Dataset records:
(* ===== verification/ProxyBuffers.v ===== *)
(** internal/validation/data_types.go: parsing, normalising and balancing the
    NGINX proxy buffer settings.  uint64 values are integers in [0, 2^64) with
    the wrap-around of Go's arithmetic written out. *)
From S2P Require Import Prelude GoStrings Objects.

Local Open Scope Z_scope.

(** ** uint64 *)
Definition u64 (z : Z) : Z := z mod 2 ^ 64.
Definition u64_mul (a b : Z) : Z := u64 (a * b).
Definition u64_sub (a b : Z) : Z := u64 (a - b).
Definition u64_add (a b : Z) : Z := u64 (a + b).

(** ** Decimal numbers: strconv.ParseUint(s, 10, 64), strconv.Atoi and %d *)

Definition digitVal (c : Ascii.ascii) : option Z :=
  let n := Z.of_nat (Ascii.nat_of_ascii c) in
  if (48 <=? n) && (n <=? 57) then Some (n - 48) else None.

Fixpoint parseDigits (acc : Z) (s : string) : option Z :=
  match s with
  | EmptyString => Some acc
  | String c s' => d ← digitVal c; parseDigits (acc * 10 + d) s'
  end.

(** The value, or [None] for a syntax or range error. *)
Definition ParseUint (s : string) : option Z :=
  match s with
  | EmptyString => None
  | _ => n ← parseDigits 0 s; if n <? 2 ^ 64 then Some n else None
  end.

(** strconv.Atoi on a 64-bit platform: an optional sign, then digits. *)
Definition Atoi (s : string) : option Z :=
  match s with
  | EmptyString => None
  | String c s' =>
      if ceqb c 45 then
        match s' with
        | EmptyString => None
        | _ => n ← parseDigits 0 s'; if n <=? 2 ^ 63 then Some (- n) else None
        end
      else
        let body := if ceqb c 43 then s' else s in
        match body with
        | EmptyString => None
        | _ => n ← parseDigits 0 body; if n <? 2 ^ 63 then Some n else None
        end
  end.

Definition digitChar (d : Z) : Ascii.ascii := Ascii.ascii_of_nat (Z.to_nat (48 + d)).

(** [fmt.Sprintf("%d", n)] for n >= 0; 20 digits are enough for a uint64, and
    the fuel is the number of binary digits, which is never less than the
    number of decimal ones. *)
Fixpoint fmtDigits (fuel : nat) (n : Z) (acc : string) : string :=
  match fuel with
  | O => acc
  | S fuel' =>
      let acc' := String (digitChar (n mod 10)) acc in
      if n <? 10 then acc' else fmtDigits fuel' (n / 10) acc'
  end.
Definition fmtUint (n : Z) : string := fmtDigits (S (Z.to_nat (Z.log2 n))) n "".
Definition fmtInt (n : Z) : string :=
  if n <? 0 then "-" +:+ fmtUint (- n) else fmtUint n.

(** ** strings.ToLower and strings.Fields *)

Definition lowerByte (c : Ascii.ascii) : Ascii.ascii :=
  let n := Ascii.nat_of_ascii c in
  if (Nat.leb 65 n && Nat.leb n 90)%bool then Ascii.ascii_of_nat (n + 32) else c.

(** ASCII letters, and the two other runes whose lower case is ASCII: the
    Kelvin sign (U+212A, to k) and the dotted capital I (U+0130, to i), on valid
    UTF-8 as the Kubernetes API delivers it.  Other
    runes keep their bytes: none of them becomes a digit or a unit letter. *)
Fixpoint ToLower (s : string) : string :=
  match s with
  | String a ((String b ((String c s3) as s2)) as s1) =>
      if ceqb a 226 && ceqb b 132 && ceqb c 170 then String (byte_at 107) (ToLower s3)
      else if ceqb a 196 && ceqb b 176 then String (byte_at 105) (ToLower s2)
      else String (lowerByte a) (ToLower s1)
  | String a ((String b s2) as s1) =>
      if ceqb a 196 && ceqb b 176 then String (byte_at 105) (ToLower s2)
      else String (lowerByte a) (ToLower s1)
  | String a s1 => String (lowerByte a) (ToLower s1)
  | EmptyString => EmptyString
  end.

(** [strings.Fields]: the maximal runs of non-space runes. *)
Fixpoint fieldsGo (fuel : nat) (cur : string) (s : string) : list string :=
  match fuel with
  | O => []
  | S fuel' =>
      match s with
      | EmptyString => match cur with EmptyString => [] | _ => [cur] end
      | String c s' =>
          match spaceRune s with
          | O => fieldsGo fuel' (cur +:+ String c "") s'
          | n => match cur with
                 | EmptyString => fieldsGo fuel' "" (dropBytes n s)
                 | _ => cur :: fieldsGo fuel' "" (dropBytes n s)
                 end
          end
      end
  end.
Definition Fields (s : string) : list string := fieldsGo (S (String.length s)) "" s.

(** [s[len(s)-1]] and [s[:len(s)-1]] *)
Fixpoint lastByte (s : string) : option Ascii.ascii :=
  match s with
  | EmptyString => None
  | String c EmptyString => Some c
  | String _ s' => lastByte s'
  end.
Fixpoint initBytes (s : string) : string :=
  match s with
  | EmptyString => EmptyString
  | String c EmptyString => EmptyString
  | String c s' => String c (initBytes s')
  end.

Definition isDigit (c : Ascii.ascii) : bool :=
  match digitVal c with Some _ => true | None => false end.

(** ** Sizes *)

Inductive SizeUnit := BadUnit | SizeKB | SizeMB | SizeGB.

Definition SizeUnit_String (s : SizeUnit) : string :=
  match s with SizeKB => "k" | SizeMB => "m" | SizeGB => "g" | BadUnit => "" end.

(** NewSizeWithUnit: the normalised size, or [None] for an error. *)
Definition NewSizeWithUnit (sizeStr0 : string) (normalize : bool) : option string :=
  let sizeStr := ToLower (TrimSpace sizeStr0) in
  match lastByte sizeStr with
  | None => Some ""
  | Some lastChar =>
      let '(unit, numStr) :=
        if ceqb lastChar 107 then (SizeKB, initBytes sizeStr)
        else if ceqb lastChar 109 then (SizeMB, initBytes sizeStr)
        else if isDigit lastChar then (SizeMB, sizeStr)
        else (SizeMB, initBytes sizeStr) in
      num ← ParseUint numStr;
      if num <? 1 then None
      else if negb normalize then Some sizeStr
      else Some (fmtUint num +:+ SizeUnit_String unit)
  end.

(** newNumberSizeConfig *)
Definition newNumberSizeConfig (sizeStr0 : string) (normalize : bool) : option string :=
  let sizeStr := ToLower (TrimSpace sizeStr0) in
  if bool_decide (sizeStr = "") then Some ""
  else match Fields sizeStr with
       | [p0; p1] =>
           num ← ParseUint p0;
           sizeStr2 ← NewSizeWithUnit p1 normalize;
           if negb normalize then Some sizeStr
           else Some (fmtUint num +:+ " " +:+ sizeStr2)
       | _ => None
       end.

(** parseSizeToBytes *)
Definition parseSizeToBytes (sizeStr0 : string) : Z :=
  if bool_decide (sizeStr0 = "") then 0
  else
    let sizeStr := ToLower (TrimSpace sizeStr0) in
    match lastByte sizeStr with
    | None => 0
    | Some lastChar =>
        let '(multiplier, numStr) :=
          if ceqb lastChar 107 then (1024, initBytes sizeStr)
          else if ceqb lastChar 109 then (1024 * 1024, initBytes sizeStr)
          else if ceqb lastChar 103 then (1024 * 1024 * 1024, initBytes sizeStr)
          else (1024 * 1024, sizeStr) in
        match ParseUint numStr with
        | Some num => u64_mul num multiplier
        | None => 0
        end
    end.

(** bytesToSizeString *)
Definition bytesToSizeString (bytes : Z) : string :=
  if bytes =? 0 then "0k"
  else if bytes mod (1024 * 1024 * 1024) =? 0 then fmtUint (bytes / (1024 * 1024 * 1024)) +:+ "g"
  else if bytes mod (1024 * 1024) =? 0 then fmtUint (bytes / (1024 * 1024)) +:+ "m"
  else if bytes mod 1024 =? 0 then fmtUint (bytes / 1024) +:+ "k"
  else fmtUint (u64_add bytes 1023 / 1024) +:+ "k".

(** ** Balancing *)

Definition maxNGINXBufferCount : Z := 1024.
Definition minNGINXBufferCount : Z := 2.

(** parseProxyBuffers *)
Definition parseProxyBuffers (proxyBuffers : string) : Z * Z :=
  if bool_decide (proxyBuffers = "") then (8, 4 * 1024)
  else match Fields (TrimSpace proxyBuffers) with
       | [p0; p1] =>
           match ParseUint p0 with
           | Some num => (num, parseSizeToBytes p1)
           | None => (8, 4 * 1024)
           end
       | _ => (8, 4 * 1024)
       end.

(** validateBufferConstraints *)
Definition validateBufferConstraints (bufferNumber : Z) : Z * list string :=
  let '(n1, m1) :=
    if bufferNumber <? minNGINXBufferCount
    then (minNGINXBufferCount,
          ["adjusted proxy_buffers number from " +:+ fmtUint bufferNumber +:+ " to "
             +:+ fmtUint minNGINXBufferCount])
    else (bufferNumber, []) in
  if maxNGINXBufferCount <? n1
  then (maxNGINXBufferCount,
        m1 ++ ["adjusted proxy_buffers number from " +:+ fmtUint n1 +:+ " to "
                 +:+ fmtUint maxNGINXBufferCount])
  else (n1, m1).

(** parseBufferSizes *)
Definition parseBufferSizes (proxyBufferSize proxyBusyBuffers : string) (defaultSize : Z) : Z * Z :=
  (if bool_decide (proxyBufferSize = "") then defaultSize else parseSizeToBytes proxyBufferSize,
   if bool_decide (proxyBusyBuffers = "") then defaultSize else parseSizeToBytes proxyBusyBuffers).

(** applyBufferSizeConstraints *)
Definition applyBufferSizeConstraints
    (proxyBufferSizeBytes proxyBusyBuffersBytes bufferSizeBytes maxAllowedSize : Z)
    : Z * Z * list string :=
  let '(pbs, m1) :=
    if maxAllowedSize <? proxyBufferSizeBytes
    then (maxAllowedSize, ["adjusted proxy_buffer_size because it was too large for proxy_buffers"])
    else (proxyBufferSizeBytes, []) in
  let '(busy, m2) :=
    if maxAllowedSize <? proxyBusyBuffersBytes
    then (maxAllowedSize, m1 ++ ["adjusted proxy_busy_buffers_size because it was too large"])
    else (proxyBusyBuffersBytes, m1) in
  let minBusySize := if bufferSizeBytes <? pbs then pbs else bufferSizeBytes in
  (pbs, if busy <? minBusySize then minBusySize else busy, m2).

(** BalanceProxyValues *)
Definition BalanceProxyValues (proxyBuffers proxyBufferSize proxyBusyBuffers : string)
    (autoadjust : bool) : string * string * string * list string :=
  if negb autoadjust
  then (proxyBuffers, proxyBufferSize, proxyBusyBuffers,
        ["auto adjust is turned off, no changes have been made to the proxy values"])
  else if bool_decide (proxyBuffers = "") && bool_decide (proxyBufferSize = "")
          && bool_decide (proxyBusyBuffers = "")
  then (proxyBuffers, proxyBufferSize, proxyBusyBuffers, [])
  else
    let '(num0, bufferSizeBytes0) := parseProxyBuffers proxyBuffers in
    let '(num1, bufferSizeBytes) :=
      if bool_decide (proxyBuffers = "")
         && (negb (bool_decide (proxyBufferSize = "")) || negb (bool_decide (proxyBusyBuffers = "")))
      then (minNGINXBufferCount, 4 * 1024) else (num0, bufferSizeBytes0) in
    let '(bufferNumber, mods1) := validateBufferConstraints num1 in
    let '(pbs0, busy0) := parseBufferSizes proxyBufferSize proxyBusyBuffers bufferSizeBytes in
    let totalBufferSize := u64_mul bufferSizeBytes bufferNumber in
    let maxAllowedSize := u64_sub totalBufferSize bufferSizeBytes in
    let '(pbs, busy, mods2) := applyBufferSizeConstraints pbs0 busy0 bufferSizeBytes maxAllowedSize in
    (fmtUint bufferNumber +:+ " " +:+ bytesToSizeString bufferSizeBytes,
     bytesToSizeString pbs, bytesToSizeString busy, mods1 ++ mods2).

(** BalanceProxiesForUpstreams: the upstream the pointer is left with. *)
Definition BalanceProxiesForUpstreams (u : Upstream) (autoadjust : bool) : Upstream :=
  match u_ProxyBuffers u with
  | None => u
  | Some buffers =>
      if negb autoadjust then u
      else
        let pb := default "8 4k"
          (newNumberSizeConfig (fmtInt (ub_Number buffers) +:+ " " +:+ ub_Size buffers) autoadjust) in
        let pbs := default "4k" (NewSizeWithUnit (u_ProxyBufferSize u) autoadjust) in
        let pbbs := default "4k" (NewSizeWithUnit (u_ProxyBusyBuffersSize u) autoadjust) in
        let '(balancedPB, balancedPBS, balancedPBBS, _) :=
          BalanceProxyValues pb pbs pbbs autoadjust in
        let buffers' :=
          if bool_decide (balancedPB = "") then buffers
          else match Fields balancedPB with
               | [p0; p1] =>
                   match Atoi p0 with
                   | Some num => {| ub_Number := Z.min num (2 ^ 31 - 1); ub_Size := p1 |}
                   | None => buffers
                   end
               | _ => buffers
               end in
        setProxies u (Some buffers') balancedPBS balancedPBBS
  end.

About this task:
From the listing above, the lines starting with the one that has "then (minNGINXBufferCount, 4" and running through the one that has "match Atoi p0 with" should be copied exactly, ends included.

Task solution:
      then (minNGINXBufferCount, 4 * 1024) else (num0, bufferSizeBytes0) in
    let '(bufferNumber, mods1) := validateBufferConstraints num1 in
    let '(pbs0, busy0) := parseBufferSizes proxyBufferSize proxyBusyBuffers bufferSizeBytes in
    let totalBufferSize := u64_mul bufferSizeBytes bufferNumber in
    let maxAllowedSize := u64_sub totalBufferSize bufferSizeBytes in
    let '(pbs, busy, mods2) := applyBufferSizeConstraints pbs0 busy0 bufferSizeBytes maxAllowedSize in
    (fmtUint bufferNumber +:+ " " +:+ bytesToSizeString bufferSizeBytes,
     bytesToSizeString pbs, bytesToSizeString busy, mods1 ++ mods2).

(** BalanceProxiesForUpstreams: the upstream the pointer is left with. *)
Definition BalanceProxiesForUpstreams (u : Upstream) (autoadjust : bool) : Upstream :=
  match u_ProxyBuffers u with
  | None => u
  | Some buffers =>
      if negb autoadjust then u
      else
        let pb := default "8 4k"
          (newNumberSizeConfig (fmtInt (ub_Number buffers) +:+ " " +:+ ub_Size buffers) autoadjust) in
        let pbs := default "4k" (NewSizeWithUnit (u_ProxyBufferSize u) autoadjust) in
        let pbbs := default "4k" (NewSizeWithUnit (u_ProxyBusyBuffersSize u) autoadjust) in
        let '(balancedPB, balancedPBS, balancedPBBS, _) :=
          BalanceProxyValues pb pbs pbbs autoadjust in
        let buffers' :=
          if bool_decide (balancedPB = "") then buffers
          else match Fields balancedPB with
               | [p0; p1] =>
                   match Atoi p0 with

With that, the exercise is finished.